El río está lo suficientemente lejos como para ser un murmullo agradable, el sol calienta las piedras del muro viejo. La casa lleva tiempo cerrada y las arañas, inquilinas afanosas, nos reciben sin mucho festejo, hemos hecho un pacto de no perturbar nuestros hábitos y senderos. Dicen que aquí vivió un pintor y que sus pinceles buscaban la compañía de este frondoso paisaje; no me sorprende, en este lugar, la vida se detiene, por más que las campanas de la iglesia anuncien el transcurrir del tiempo. 

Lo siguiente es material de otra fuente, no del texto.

(** [app.post('/api/test-email')]: the status, the body, the mail
    service afterwards and the mails handed to the transport.  [now] is
    the clock reading shown in the mail. *)
Definition post_test_email (es : EmailService.t) (now : Z) (env : EmailService.Env)
    : Z * TestEmailBody * EmailService.t * list EmailService.Mail :=
  let r := EmailService.testEmail es now env in
  (200,
   if EmailService.returned r
   then {| success := true; message := "測試郵件發送成功" |}
   else {| success := false; message := "郵件服務未配置或發送失敗" |},
   EmailService.after r,
   EmailService.attempted r).

End Download.

(** * Properties *)

(** ** Interval tables *)

Module TimersFacts.

Import Timers.

Section Table.
Context {A : Type}.
Implicit Types t : table A.

Lemma bounded_empty : bounded (@empty A).
Proof. intros h cb; cbn. by rewrite lookup_empty. Qed.

Lemma bounded_setInterval cb t :
  bounded t → bounded (setInterval cb t).2.
Proof.
  intros Hb h cb'; cbn. rewrite lookup_insert.
  case_decide as E; [intros _; lia |].
  intros H%Hb. lia.
Qed.

Lemma bounded_clearInterval h t :
  bounded t → bounded (clearInterval h t).
Proof.
  intros Hb h' cb; cbn. rewrite lookup_delete.
  case_decide; [done | apply Hb].
Qed.

Lemma bounded_next_free t : bounded t → active t !! next t = None.
Proof.
  intros Hb. destruct (active t !! next t) as [cb|] eqn:E; [|done].
  apply Hb in E. lia.
Qed.

End Table.

End TimersFacts.

(** ** The upload form *)

Module UploaderFacts.

Import AudioUploader.

Example extension_upper : fileExtension {| name := "Talk.WAV"; size := 1 |} = ".wav".
Proof. reflexivity. Qed.

Example extension_last_dot : fileExtension {| name := "a.wav.exe"; size := 1 |} = ".exe".
Proof. reflexivity. Qed.

Example extension_no_dot : fileExtension {| name := "WAV"; size := 1 |} = "wav".
Proof. reflexivity. Qed.

Example accept_mp3 :
  handleFileSelect [{| name := "a.b.mp3"; size := 2 * 1024 * 1024 |}] false
  = [OnFileSelect {| name := "a.b.mp3"; size := 2 * 1024 * 1024 |}].
Proof. reflexivity. Qed.

Example accept_at_limit :
  handleFileSelect [{| name := "x.ogg"; size := 52428800 |}] false
  = [OnFileSelect {| name := "x.ogg"; size := 52428800 |}].
Proof. reflexivity. Qed.

Lemma includes_spec l s : includes l s = true ↔ s ∈ l.
Proof. unfold includes. apply bool_decide_eq_true. Qed.
(** X17. A usage error ends the run before anything is constructed or
    written: when [parse_args] raises, the run raises the same
    exception, no adapter is constructed and no artifact is written. *)
Lemma cli_main_usage_error (args : option (list string)) (e : exn) :
  parsed_options (cli_main args).1 = Some (Raise e) →
  (cli_main args).2 = Raise e ∧
  constructor_options (cli_main args).1 = None ∧
  artifact_writes (cli_main args).1 = [].
Proof.
  destruct (cli_main args) as [evs r] eqn:Hrun.
  run_cli Hrun; read_run; try discriminate.
  by intros [= <-].
Qed.

(** Every write of a run is of the generator network that training
    left, and the adapter was constructed from all the parsed options. *)
Lemma cli_main_run_inv (args : option (list string)) (model : SRResNet)
    (trainer : trainer) :
  fit_outcome (cli_main args).1 = Some (Ok (model, trainer)) →
  ∃ ns : gmap string value,
    parsed_options (cli_main args).1 = Some (Ok ns) ∧
    constructor_options (cli_main args).1 = Some ns ∧
    is_ok (SRResNet_new ns) = true ∧
    ∀ obj path, (obj, path) ∈ artifact_writes (cli_main args).1 →
                obj = srresnet model.
Proof.
  destruct (cli_main args) as [evs r] eqn:Hrun.
  run_cli Hrun; read_run; try discriminate.
  all: intros [= <- <-]; eexists; repeat split.
  all: try match goal with
           | Hnew : SRResNet_new _ = Ok _ |- _ => by rewrite Hnew
           end.
  all: intros obj path Hin.
  - by apply list_elem_of_singleton in Hin as [= -> _].
  - by apply elem_of_nil in Hin.
Qed.

Lemma cli_main_constructor_options (args : option (list string))
    (ns : gmap string value) :
  parsed_options (cli_main args).1 = Some (Ok ns) →
  constructor_options (cli_main args).1 = Some ns.
Proof.
  destruct (cli_main args) as [evs r] eqn:Hrun.
  run_cli Hrun; read_run; congruence.
Qed.

(** The amended form of C4.  In a run whose parsed options are [ns],
    the adapter is constructed from [ns]; with [built] the adapter the
    constructor makes from them: the
    hyperparameter set of [built] holds the image channel count, the
    feature-map width and the learning rate of [ns] (or their defaults),
    and [forward], [training_step] and [configure_optimizers] never
    change it.  What the run writes once [trainer.fit] has returned
    [model] is the generator network of [model] and nothing else of the
    adapter: the hyperparameter set is not part of the written object. *)
Theorem hyperparameters_fixed_artifact_is_generator
    (args : option (list string)) (ns : gmap string value)
    (built model : SRResNet) (trainer : trainer) :
  parsed_options (cli_main args).1 = Some (Ok ns) →
  SRResNet_new ns = Ok built →
  fit_outcome (cli_main args).1 = Some (Ok (model, trainer)) →
  constructor_options (cli_main args).1 = Some ns ∧
  (hparams built !! "image_channels"
     = Some (default default_image_channels (ns !! "image_channels")) ∧
   hparams built !! "feature_maps"
     = Some (default default_feature_maps (ns !! "feature_maps")) ∧
   hparams built !! "learning_rate"
     = Some (default default_learning_rate (ns !! "learning_rate"))) ∧
  (∀ x : pyobj, hparams (forward x built).2 = hparams built) ∧
  (∀ (batch : pyobj) (batch_idx : Z),
     hparams (training_step batch batch_idx built).2 = hparams built) ∧
  hparams (configure_optimizers built).2 = hparams built ∧
  (∀ obj path, (obj, path) ∈ artifact_writes (cli_main args).1 →
               obj = srresnet model).
Proof.
  intros Hparsed Hnew Hfit. refine (conj _ (conj _ (conj _ (conj _ (conj _ _))))).
  - by apply cli_main_constructor_options.
  - by apply SRResNet_new_hparams.
  - intros x. by rewrite forward_frame.
  - intros batch batch_idx. apply training_step_frame.
  - by rewrite configure_optimizers_frame.
  - by destruct (cli_main_run_inv args model trainer Hfit) as (? & _ & _ & _ & ?).
Qed.

(** The amended form of C10.  Keyword options beyond [image_channels],
    [feature_maps] and [learning_rate], and other than [self], which no
    call can pass, are accepted: with them the constructor succeeds
    exactly when it does without them (and raises the same exception
    otherwise), calls the generator's constructor with the same channel
    count and feature-map width, and declares the same three
    hyperparameters.  They are not dropped: the hyperparameter set of
    the adapter holds each of them too, except the ones named [kwargs],
    [__class__], [frame] or [frame_args], which [save_hyperparameters]
    leaves out.  [cli_main] constructs the adapter from every option
    [parse_args] returned. *)
Theorem constructor_keeps_extra_options
    (kw extras : gmap string value)
    (args : option (list string)) (ns : gmap string value) :
  extras !! "image_channels" = None →
  extras !! "feature_maps" = None →
  extras !! "learning_rate" = None →
  extras !! "self" = None →
  parsed_options (cli_main args).1 = Some (Ok ns) →
  match SRResNet_new (extras ∪ kw), SRResNet_new kw with
  | Ok a, Ok b =>
      srresnet a = srresnet b ∧ logged a = logged b ∧
      SRGANGenerator
        (default default_image_channels (kw !! "image_channels"))
        (default default_feature_maps (kw !! "feature_maps"))
        = Ok (srresnet a) ∧
      hparams a !! "image_channels" = hparams b !! "image_channels" ∧
      hparams a !! "feature_maps" = hparams b !! "feature_maps" ∧
      hparams a !! "learning_rate" = hparams b !! "learning_rate" ∧
      (∀ k v, extras !! k = Some v →
              k ∉ ["kwargs"; "__class__"; "frame"; "frame_args"] →
              hparams a !! k = Some v) ∧
      (∀ k, k ∈ ["self"; "kwargs"; "__class__"; "frame"; "frame_args"] →
            hparams a !! k = None) ∧
      (∀ k, extras !! k = None → hparams a !! k = hparams b !! k)
  | Raise e, Raise e' => e = e'
  | _, _ => False
  end ∧
  (∀ kw', is_Some (kw' !! "self") → SRResNet_new kw' = Raise TypeError) ∧
  constructor_options (cli_main args).1 = Some ns.
Proof.
  intros Hic Hfm Hlr Hself Hparsed.
  refine (conj _ (conj _ (cli_main_constructor_options _ _ Hparsed))).
  2:{ intros kw' [v Hv]. unfold SRResNet_new. by rewrite Hv. }
  pose proof (SRResNet_new_extra_options kw extras Hic Hfm Hlr Hself) as Hnew.
  destruct (SRResNet_new (extras ∪ kw)) as [a|e] eqn:Ha,
           (SRResNet_new kw) as [b|e'] eqn:Hb; try done.
  destruct Hnew as (Hnet & Hlog & Hhp).
  apply SRResNet_new_inv in Hb as (Hgen & Hhpb & _).
  assert (Hnone : ∀ k, extras !! k = None →
                       without_excluded extras !! k = None).
  { intros k Hk. destruct (decide (k ∈ excluded_names)).
    - by apply without_excluded_lookup_excluded.
    - by rewrite without_excluded_lookup. }
  assert (Hexcl : ∀ k, k ∈ excluded_names → hparams a !! k = None).
  { intros k Hk. rewrite Hhp, Hhpb. unfold save_hyperparameters.
    apply lookup_union_None. split; by apply without_excluded_lookup_excluded. }
  refine (conj Hnet (conj Hlog (conj _ (conj _ (conj _ (conj _
            (conj _ (conj Hexcl _)))))))).
  - by rewrite Hnet.
  - by rewrite Hhp, lookup_union_r by auto.
  - by rewrite Hhp, lookup_union_r by auto.
  - by rewrite Hhp, lookup_union_r by auto.
  - intros k v Hk Hkept. rewrite Hhp. apply lookup_union_Some_l.
    rewrite without_excluded_lookup; [done|].
    unfold excluded_names. rewrite not_elem_of_cons. split; [|done].
    intros ->. congruence.
  - intros k Hk. by rewrite Hhp, lookup_union_r by auto.
Qed.

(** *** The shape of a run *)

(** Reads the calls of a run that [run_cli] has laid out. *)
Ltac read_calls :=
  cbn [fst snd parsed_options fit_outcome artifact_writes constructor_options
       trained_adapter trainer_arguments omap list_omap head last length
       fmap list_fmap call_site raised returned exn_of forallb take
       Nat.sub seq mbind option_bind andb] in *.

(** X10. The calls of a run are the call sites of [cli_main] in source
    order, from the first one on, none skipped and none repeated: a run
    makes the first [n] of its thirteen calls, for some [n]. *)
Theorem cli_main_call_order (args : option (list string)) :
  call_site <$> (cli_main args).1 = seq 0 (length (cli_main args).1) ∧
  (1 ≤ length (cli_main args).1 ≤ 13)%nat.
Proof.
  destruct (cli_main args) as [evs r] eqn:Hrun.
  run_cli Hrun; read_calls; (split; [reflexivity | lia]).
Qed.

(** X11. [cli_main] stops at the first failure and passes it on.  In a
    run that raises [e], every call but the last one made returned, and
    either the last call raised [e], or every call returned and [e] is
    the attribute error for [log_interval] or [max_epochs] missing from
    the parsed options.  In a run that returns, every call returned. *)
Theorem cli_main_fail_fast (args : option (list string)) :
  match (cli_main args).2 with
  | Ok _ => forallb returned (cli_main args).1 = true
  | Raise e =>
      forallb returned
        (take (length (cli_main args).1 - 1) (cli_main args).1) = true ∧
      (last (cli_main args).1 ≫= raised = Some e ∨
       forallb returned (cli_main args).1 = true ∧
       (e = AttributeError "log_interval" ∨ e = AttributeError "max_epochs"))
  end.
Proof.
  destruct (cli_main args) as [evs r] eqn:Hrun.
  run_cli Hrun;
    try match goal with
        | |- context [torch_save ?net ?path] =>
            destruct (torch_save net path) eqn:?
        end;
    read_calls; try done; (split; [done|]).
  all: try (by left).
  all: right; (split; [done|]).
  all: match goal with
       | Hget : getattr ?ns ?name = Raise _ |- _ =>
           unfold getattr in Hget; destruct (ns !! name); [discriminate|];
           injection Hget as <-
       end; auto.
Qed.

(** X12. A run of [cli_main] returns only after the whole body ran:
    all thirteen calls were made, [trainer.fit] returned, and the last
    call is the one [torch.save], which returned, of the generator
    network that training left. *)
Theorem cli_main_returns_after_saving (args : option (list string)) :
  (cli_main args).2 = Ok tt →
  length (cli_main args).1 = 13%nat ∧
  ∃ (model : SRResNet) (trainer : trainer) (path : string),
    fit_outcome (cli_main args).1 = Some (Ok (model, trainer)) ∧
    artifact_writes (cli_main args).1 = [(srresnet model, path)] ∧
    last (cli_main args).1 = Some (EvTorchSave (srresnet model) path (Ok tt)).
Proof.
  destruct (cli_main args) as [evs r] eqn:Hrun.
  run_cli Hrun; read_calls; try discriminate.
  intros ->. split; [done|]. by eexists _, _, _.
Qed.

(** X13. An option name shared with another component stops the run
    before the command line is read.  If the parser that the dataset
    adapter and the trainer have filled already declares one of
    [--image_channels], [--feature_maps], [--learning_rate], the run
    raises the argument error for such an option; the arguments are not
    parsed, no adapter is constructed and nothing is written. *)
Theorem cli_main_option_clash (args : option (list string))
    (parent : list argspec) (opt : string) :
  trainer_arguments (cli_main args).1 = Some (Ok parent) →
  opt ∈ map arg_option model_arguments →
  opt ∈ map arg_option parent →
  (∃ opt', opt' ∈ map arg_option model_arguments ∧
           opt' ∈ map arg_option parent ∧
           (cli_main args).2 = Raise (ArgumentError opt')) ∧
  parsed_options (cli_main args).1 = None ∧
  constructor_options (cli_main args).1 = None ∧
  artifact_writes (cli_main args).1 = [].
Proof.
  intros Hparent Hopt Hin.
  assert (Hclash : ∃ opt', opt' ∈ map arg_option model_arguments ∧
                           opt' ∈ map arg_option parent ∧
                           add_model_specific_args parent
                           = Raise (ArgumentError opt')).
  { rewrite add_model_specific_args_unfold.
    simpl in Hopt |- *. rewrite !elem_of_cons, elem_of_nil in Hopt.
    repeat case_decide.
    - exists "--image_channels". rewrite !elem_of_cons. auto.
    - exists "--feature_maps". rewrite !elem_of_cons. auto.
    - exists "--learning_rate". rewrite !elem_of_cons. auto.
    - by destruct Hopt as [->|[->|[->|[]]]]. }
  destruct Hclash as (opt' & Hmodel & Hparent' & Hraise).
  revert Hparent.
  destruct (cli_main args) as [evs r] eqn:Hrun.
  run_cli Hrun; read_calls; try discriminate; intros [= ->].
  all: match goal with
       | Hadd : add_model_specific_args _ = _ |- _ =>
           rewrite Hraise in Hadd; injection Hadd as <- || discriminate Hadd
       end.
  split; [by exists opt'|done].
Qed.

Aquí los días pasan sin apremio y la primavera ha tomado por sorpresa a este escondido caserón. Las flores exultantes se exhiben para el cortejo y forman caminos desandados por el hombre, copando cada recobeco. "La Hierba de San Roberto" se enreda con los "No Me Olvides" que parecen implorar lo que su nombre entona cuando la roza el viento. No hay hueco ni oquedad que no esté pintada de musgo invocando la humedad, ni yema que no reviente al son del cielo, derramándose en flores o en hojas de temprano crecimiento. Me siento en la butaca del corredor de madera crujiente, y espero la caída del sol, ese instante mágico en el que el arrendajo y el esguilón hacen el cambio de turno con la coruxa y el mochuelo. Podaré las hojas secas, escribiré junto al abeto, plantaré geranios nuevos, y ya en la temprana mañana, sacudiré las ganas de pasear y hollar los caminos de nuevo.